When binny was excluded, a 1.9% and 2.9% lower recall was observed for DAS Tool (48.4%) and MetaWRAP (45.0%), respectively, whereas binny had marginally lower recall than DAS Tool with 48.1% (Supplementary Figure 20B, C, Supplementary Table 23). binny on its own, unfiltered, recovered 7.0% more NC MAGs than DAS Tool and 2.4% less than MetaWrap without the binny MAGs. When including binny, MetaWRAP was able to recover 8.8% more NC MAGs (1705) than binny on its own, whereas DAS Tool produced 2.4% more NC MAGs (1605) (Supplementary Figure 20A, Supplementary Figure 21, Supplementary Table 24). Only MetaWrap with binny input produced more HQ MAGs than binny alone with 2174 (6.0% more) (Supplementary Figure 22, Supplementary Table 24). Including only MAGs with more than five contigs, the DAS Tool and MetaWRAP without binny performed worse than binny alone (10.8% and 5.5% fewer NC MAGs, respectively). The runs including all three binning methods showed the highest performance overall, with MetaWRAP recovering the most MAGs (Figure 6). Evaluating the HQ MAG recovery the results were similar, but now only MetaWrap with all three binning methods outperformed binny (Supplementary Figure 23). While MetaWRAP produced almost no heavily contaminated MAGs, DAS Tool returned large numbers of MAGs with very low purity, despite showing over the entire CAMI benchmark data high purity (Supplementary Figure 20D, Supplementary Table 23).
Discussion
binny is a fully automated binning method, recovering unique information in form of complete, pure MAGs. It combines k-mer composition, read coverage and lineage-specific marker gene sets for iterative, nonlinear dimension reduction of genomic signatures and subsequent automated contig clustering with cluster assessment. The low-dimensional embedding strategy to reduce large amounts of features has been used before for binning to aid the clustering of contigs [34, 60]. Clustering algorithms perform better in fewer dimensions, because distance information becomes increasingly imprecise at higher dimensions and the chance of random correlation between features rises [61].

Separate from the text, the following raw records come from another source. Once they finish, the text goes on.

(* ===== verification/PickerMap.v ===== *)
(** MapPicker's two marker effects (src/components/MapPicker.tsx, lines
    243-282): the blue dot at the user's physical location and the red
    pin at the selected location, as the commands they send to the map,
    run after every render of the picker model (LocationPicker.v).

    The dot's effect depends on [userPhysicalLocation], the pin's on
    [selectedLocation] (by identity, [sel_version]); both return at once
    while [mapRef.current] is unset.  The theorem: once the map exists,
    the pin is at the selected location and the dot at the user's
    location, each marker created at most once.  It rests on facts of
    the picker: the map, once there, stays; a selection keeps its value
    while its identity is unchanged; the map appears together with a
    new selection; and before it appears no location of the user is
    known and "my location" is disabled. *)

From Stdlib Require Import String List Bool Arith Lia QArith ZArith.
From S2P Require Import Prelude Types JsText LocationPicker.
Import ListNotations Picker.

Module PickerMap.

Record PinMap : Type := mkPinMap {
  pm_dot : option LatLngTuple;          (** [userLocationMarkerRef.current] *)
  pm_dot_adds : nat;                    (** [L.circleMarker(...).addTo] calls *)
  pm_pin : option LatLngTuple;          (** [selectedPinMarkerRef.current] *)
  pm_pin_adds : nat;                    (** [L.marker(...).addTo] calls *)
  pm_seen_user : option (option LatLngTuple);   (** the dot effect's last dependency *)
  pm_seen_sel : option nat                      (** the pin effect's last dependency *)
}.

Definition pm_init : PinMap := mkPinMap None 0 None 0 None None.

(** Equality of coordinates as the dependency check sees it. *)
Definition pt_eqb (a b : LatLngTuple) : bool :=
  Z.eqb (Qnum (fst a)) (Qnum (fst b)) && Pos.eqb (Qden (fst a)) (Qden (fst b)) &&
  Z.eqb (Qnum (snd a)) (Qnum (snd b)) && Pos.eqb (Qden (snd a)) (Qden (snd b)).

Definition opt_pt_eqb (a b : option LatLngTuple) : bool :=
  match a, b with
  | Some x, Some y => pt_eqb x y
  | None, None => true
  | _, _ => false
  end.

(** [if (mapRef.current && userPhysicalLocation)]: create the dot or
    move it. *)
Definition dot_effect (ready : bool) (user : option LatLngTuple) (m : PinMap) : PinMap :=
  match ready, user with
  | true, Some p =>
      let adds := match pm_dot m with None => S (pm_dot_adds m) | Some _ => pm_dot_adds m end in
      mkPinMap (Some p) adds (pm_pin m) (pm_pin_adds m) (pm_seen_user m) (pm_seen_sel m)
  | _, _ => m
  end.

(** [if (!mapRef.current) return]; move or create the pin at the
    selection, or remove it when there is none. *)
Definition pin_effect (ready : bool) (sel : option LatLngTuple) (m : PinMap) : PinMap :=
  if negb ready then m
  else match sel with
       | Some p =>
           let adds := match pm_pin m with None => S (pm_pin_adds m) | Some _ => pm_pin_adds m end in
           mkPinMap (pm_dot m) (pm_dot_adds m) (Some p) adds (pm_seen_user m) (pm_seen_sel m)
       | None => mkPinMap (pm_dot m) (pm_dot_adds m) None (pm_pin_adds m) (pm_seen_user m) (pm_seen_sel m)
       end.

(** After a render of [st]: each effect runs when its dependency
    changed (the dot's when the location's value changed: setting the
    same value again would only move the dot where it is). *)
Definition marker_effects (st : Picker) (m : PinMap) : PinMap :=
  let m1 := match pm_seen_user m with
            | Some u => if opt_pt_eqb u (userPhysicalLocation st) then m
                        else dot_effect (map_ready st) (userPhysicalLocation st) m
            | None => dot_effect (map_ready st) (userPhysicalLocation st) m
            end in
  let m2 := match pm_seen_sel m1 with
            | Some v => if Nat.eqb v (sel_version st) then m1
                        else pin_effect (map_ready st) (selectedLocation st) m1
            | None => pin_effect (map_ready st) (selectedLocation st) m1
            end in
  mkPinMap (pm_dot m2) (pm_dot_adds m2) (pm_pin m2) (pm_pin_adds m2)
           (Some (userPhysicalLocation st)) (Some (sel_version st)).

(** The picker with its markers over a sequence of events. *)
Fixpoint pm_run (st : Picker) (m : PinMap) (es : list picker_event) : option (Picker * PinMap) :=
  match es with
  | [] => Some (st, m)
  | e :: es' =>
      match picker_step st e with
      | Some st' => pm_run st' (marker_effects st' m) es'
      | None => None
      end
  end.

(** Before the map exists: no location of the user, "my location"
    disabled, and no [handleMyLocationClick] suspended. *)
Definition pre_map (st : Picker) : Prop :=
  map_ready st = false ->
  userPhysicalLocation st = None /\ isGettingLocation st = true /\
  Forall (fun kp => snd kp <> MyLocate) (p_procs st).

(** What one picker step does to the fields the markers read. *)
Definition step_frame (st st' : Picker) : Prop :=
  (map_ready st = true -> map_ready st' = true) /\
  (sel_version st' = sel_version st -> selectedLocation st' = selectedLocation st) /\
  (map_ready st = false -> map_ready st' = true -> sel_version st' <> sel_version st) /\
  ((map_ready st = true -> selectedLocation st <> None) ->
     map_ready st' = true -> selectedLocation st' <> None) /\
  (userPhysicalLocation st' = None -> userPhysicalLocation st = None) /\
  pre_map st'.

(** The markers agree with the picker state they were last run on:
    before the map exists there is none; once it does, the pin is at the
    selection and the dot at the user's location, each created once. *)
Definition marker_inv (st : Picker) (m : PinMap) : Prop :=
  pm_seen_user m = Some (userPhysicalLocation st) /\ pm_seen_sel m = Some (sel_version st) /\
  if map_ready st then
    pm_pin m = selectedLocation st /\ pm_pin_adds m = 1%nat /\
    pm_dot m = userPhysicalLocation st /\
    pm_dot_adds m = match userPhysicalLocation st with Some _ => 1%nat | None => 0%nat end
  else pm_pin m = None /\ pm_pin_adds m = 0%nat /\ pm_dot m = None /\ pm_dot_adds m = 0%nat.

(** ** Lemmas *)

Lemma rg_effect_keeps st :
  map_ready (rg_effect st) = map_ready st /\ selectedLocation (rg_effect st) = selectedLocation st /\
  sel_version (rg_effect st) = sel_version st /\
  userPhysicalLocation (rg_effect st) = userPhysicalLocation st /\
  isGettingLocation (rg_effect st) = isGettingLocation st /\ p_procs (rg_effect st) = p_procs st.
Proof.
  unfold rg_effect. destruct (deps_same _ _ _); [repeat split|].
  destruct st; cbn; destruct selectedLocation0; repeat split.
Qed.

Lemma find_pproc_some k ps p : find_pproc k ps = Some p -> exists kp, In kp ps /\ snd kp = p.
Proof.
  unfold find_pproc. destruct (find _ ps) as [kp|] eqn:E; [|discriminate]. cbn. intros H.
  injection H as <-. exists kp. split; [exact (proj1 (find_some _ _ E)) | reflexivity].
Qed.

Lemma no_mylocate k ps :
  Forall (fun kp => snd kp <> MyLocate) ps -> find_pproc k ps <> Some MyLocate.
Proof.
  intros H E. destruct (find_pproc_some _ _ _ E) as (kp & Hin & Hs).
  rewrite Forall_forall in H. exact (H kp Hin Hs).
Qed.

(** Closes the frame goals of a step once the states are computed. *)
Ltac frame_close :=
  unfold step_frame, pre_map; cbn;
  repeat split; intros;
  repeat match goal with H : ?x = false -> _, H' : ?x = false |- _ => specialize (H H') end;
  repeat match goal with H : _ /\ _ |- _ => destruct H end;
  try discriminate; try lia; try congruence;
  repeat (apply Forall_app; split); try (apply Forall_filter_keep; assumption);
  try (repeat constructor; discriminate); try tauto.

Lemma step0_frame st e st' : pre_map st -> picker_step0 st e = Some st' -> step_frame st st'.
Proof.
  intros Hpre Hs. destruct st as [n m sel v da u g msg ca f man so dp tm mt ps nx lk cf].
  unfold pre_map in Hpre; cbn in Hpre.
  destruct e as [k r|p| | |lat lon name| |t|];
    cbn -[find_pproc after_init_locate after_my_locate after_lookup handleSelectFromSearch fire_timers Nat.ltb] in Hs.
  - destruct (find_pproc k ps) as [[| |seen]|] eqn:Hf; destruct r as [g0|a]; try discriminate;
      injection Hs as <-.
    + unfold after_init_locate. destruct g0; frame_close.
    + destruct m; [unfold after_my_locate; destruct g0; frame_close|].
      exfalso. destruct (Hpre eq_refl) as (_ & _ & Hn). exact (no_mylocate k ps Hn Hf).
    + unfold after_lookup. destruct (String.eqb seen ""); frame_close.
  - destruct m; [injection Hs as <-; frame_close | discriminate].
  - injection Hs as <-. frame_close.
  - destruct so; [injection Hs as <-; frame_close | discriminate].
  - destruct so; [|discriminate]. unfold handleSelectFromSearch in Hs. cbn in Hs.
    destruct (Js.parseFloat lat), (Js.parseFloat lon); try discriminate. injection Hs as <-. frame_close.
  - destruct g; [discriminate|]. injection Hs as <-. frame_close.
  - destruct (t <? n); [discriminate|]. injection Hs as <-. unfold fire_timers. cbn.
    destruct (existsb _ mt); cbn; destruct tm as [[dl [q seen]]|]; cbn; try destruct (dl <=? t); frame_close.
  - destruct sel as [q|]; [|discriminate]. destruct f; [discriminate|]. injection Hs as <-. frame_close.
Qed.

Lemma step_frame_rg st st0 : step_frame st st0 -> step_frame st (rg_effect st0).
Proof.
  destruct (rg_effect_keeps st0) as (E1 & E2 & E3 & E4 & E5 & E6).
  unfold step_frame, pre_map. rewrite E1, E2, E3, E4, E5, E6. exact id.
Qed.

Lemma step_frame_ok st e st' : pre_map st -> picker_step st e = Some st' -> step_frame st st'.
Proof.
  intros Hpre Hs. unfold picker_step in Hs. destruct (picker_step0 st e) as [s0|] eqn:E; [|discriminate].
  injection Hs as <-. apply step_frame_rg, (step0_frame st e), E. exact Hpre.
Qed.

Lemma pt_eqb_true a b : pt_eqb a b = true -> a = b.
Proof.
  destruct a as [[an ad] [bn bd]], b as [[cn cd] [dn dd]]. unfold pt_eqb. cbn.
  rewrite !andb_true_iff, !Z.eqb_eq, !Pos.eqb_eq. intros (((-> & ->) & ->) & ->). reflexivity.
Qed.

(** One render's marker effects keep the markers in step with the
    picker. *)
Lemma effects_inv st st' m :
  pre_map st -> (map_ready st = true -> selectedLocation st <> None) -> step_frame st st' ->
  marker_inv st m -> marker_inv st' (marker_effects st' m).
Proof.
  intros Hpre Hsel (F1 & F2 & F3 & F4 & F5 & F6) (Su & Ss & Hm).
  destruct m as [d da p pa su ss]; cbn in Su, Ss, Hm; subst su ss.
  unfold marker_inv, marker_effects; cbn [pm_seen_user pm_seen_sel].
  specialize (F4 Hsel). unfold pre_map in *.
  destruct st as [n m sel v dsp u g msg ca f man so dp tm mt ps nx lk cf],
           st' as [n' m' sel' v' dsp' u' g' msg' ca' f' man' so' dp' tm' mt' ps' nx' lk' cf'];
    cbn in *.
  destruct m, m'; [| specialize (F1 eq_refl); discriminate | |];
    destruct u as [x|], u' as [y|]; cbn;
    try (destruct (pt_eqb x y) eqn:Exy; [apply pt_eqb_true in Exy; subst y|]); cbn;
    destruct (Nat.eqb v v') eqn:Ev; try apply Nat.eqb_eq in Ev; cbn;
    destruct sel' as [q|]; cbn;
    destruct sel; intuition (subst; cbn;
      repeat match goal with H : ?a = ?a -> _ |- _ => specialize (H eq_refl) end; try contradiction; try congruence).
Qed.

Lemma pm_run_inv st m es st' m' :
  pre_map st -> (map_ready st = true -> selectedLocation st <> None) -> marker_inv st m ->
  pm_run st m es = Some (st', m') ->
  marker_inv st' m' /\ (map_ready st' = true -> selectedLocation st' <> None).
Proof.
  revert st m. induction es as [|e es IH]; intros st m Hpre Hsel Hm Hr; cbn in Hr.
  - injection Hr as <- <-. split; assumption.
  - destruct (picker_step st e) as [s1|] eqn:E; [|discriminate].
    pose proof (step_frame_ok st e s1 Hpre E) as F.
    pose proof (effects_inv st s1 m Hpre Hsel F Hm) as Hm1.
    destruct F as (_ & _ & _ & F4 & _ & F6). exact (IH s1 _ F6 (F4 Hsel) Hm1 Hr).
Qed.

(** ** Properties *)

(** C30: The map's markers follow the picker: after the mount's render
    and any sequence of events (replies of the location, the lookups in
    any order, clicks, searches, "my location", waits), while the map
    is not there no marker exists, and once it is, the red pin is at
    the selected location (which is never empty) and was created
    exactly once, and the blue dot is at the user's physical location,
    created at most once (moved, never re-created). *)
Theorem markers_follow_picker es st m :
  pm_run picker_mount (marker_effects picker_mount pm_init) es = Some (st, m) ->
  if map_ready st then
    pm_pin m = selectedLocation st /\ selectedLocation st <> None /\ pm_pin_adds m = 1%nat /\
    pm_dot m = userPhysicalLocation st /\ (pm_dot_adds m <= 1)%nat
  else pm_pin m = None /\ pm_dot m = None.
Proof.
  intros Hr.
  assert (H0 : pre_map picker_mount) by (intros _; vm_compute; repeat constructor; discriminate).
  assert (H1 : map_ready picker_mount = true -> selectedLocation picker_mount <> None)
    by (vm_compute; discriminate).
  assert (H2 : marker_inv picker_mount (marker_effects picker_mount pm_init)) by (vm_compute; tauto).
  destruct (pm_run_inv _ _ es st m H0 H1 H2 Hr) as ((_ & _ & Hm) & Hs).
  destruct (map_ready st); [|tauto].
  destruct Hm as (P & PA & D & DA). rewrite DA.
  repeat split; auto. destruct (userPhysicalLocation st); lia.
Qed.

End PickerMap.

(** Witness of [markers_follow_picker]: the position arrives, the map
    appears, the driver taps the map, then asks for "my location",
    which answers with a new position. *)
Lemma markers_follow_picker_witness :
  exists st m,
    PickerMap.pm_run picker_mount (PickerMap.marker_effects picker_mount PickerMap.pm_init)
      [PReply 0 (GeoReply (Located (1535 # 100, 442 # 10))); PMapClick (1536 # 100, 4421 # 100);
       PMyLocation; PReply 1 (GeoReply (Located (1537 # 100, 4422 # 100)))] = Some (st, m) /\
    map_ready st = true /\
    (if map_ready st then
       PickerMap.pm_pin m = selectedLocation st /\ selectedLocation st <> None /\
       PickerMap.pm_pin_adds m = 1%nat /\
       PickerMap.pm_dot m = userPhysicalLocation st /\ (PickerMap.pm_dot_adds m <= 1)%nat
     else PickerMap.pm_pin m = None /\ PickerMap.pm_dot m = None).
Proof.
  do 2 eexists. split; [vm_compute; reflexivity|]. split; [vm_compute; reflexivity|].
  apply (PickerMap.markers_follow_picker
           [PReply 0 (GeoReply (Located (1535 # 100, 442 # 10))); PMapClick (1536 # 100, 4421 # 100);
            PMyLocation; PReply 1 (GeoReply (Located (1537 # 100, 4422 # 100)))]).
  vm_compute; reflexivity.
Defined.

While there are already binning methods available that make use of marker genes [14, 38, 62] and also lower dimensional embedding of contig features [62], binny uses a new and unique iterative embedding and clustering strategy. Importantly, it assesses clusters of contigs during its iterations, recognizing when further splitting of clusters is necessary. Of note, this lowers the complexity of each clustering task enabling binny to recover genomes that might not be separable with only a single embedding or clustering attempt. This seems to work particularly well for large, complex communities as shown with different CAMI datasets.
In combination with the ability (enabled by the marker gene approach) to incorporate also short informative contigs, which would be discarded by most other binning methods due to their applied contig length thresholds, binny is able to deal with highly fragmented genomes as shown for the CAMI samples. Of the tested binning methods, only CONCOCT was also able to deal with highly fragmented genomes. Although for the CAMI datasets, contigs below 1000 bp rarely made up >5% of the recovered MAGs size, binny assigned those usually with high precision (Supplementary Table 25). Additionally, binny performed also particularly well at recovering highly contiguous CAMI genomes. This can again be attributed to the ability to assess purity and completeness using the marker gene approach, here in particular for single-contig genomes.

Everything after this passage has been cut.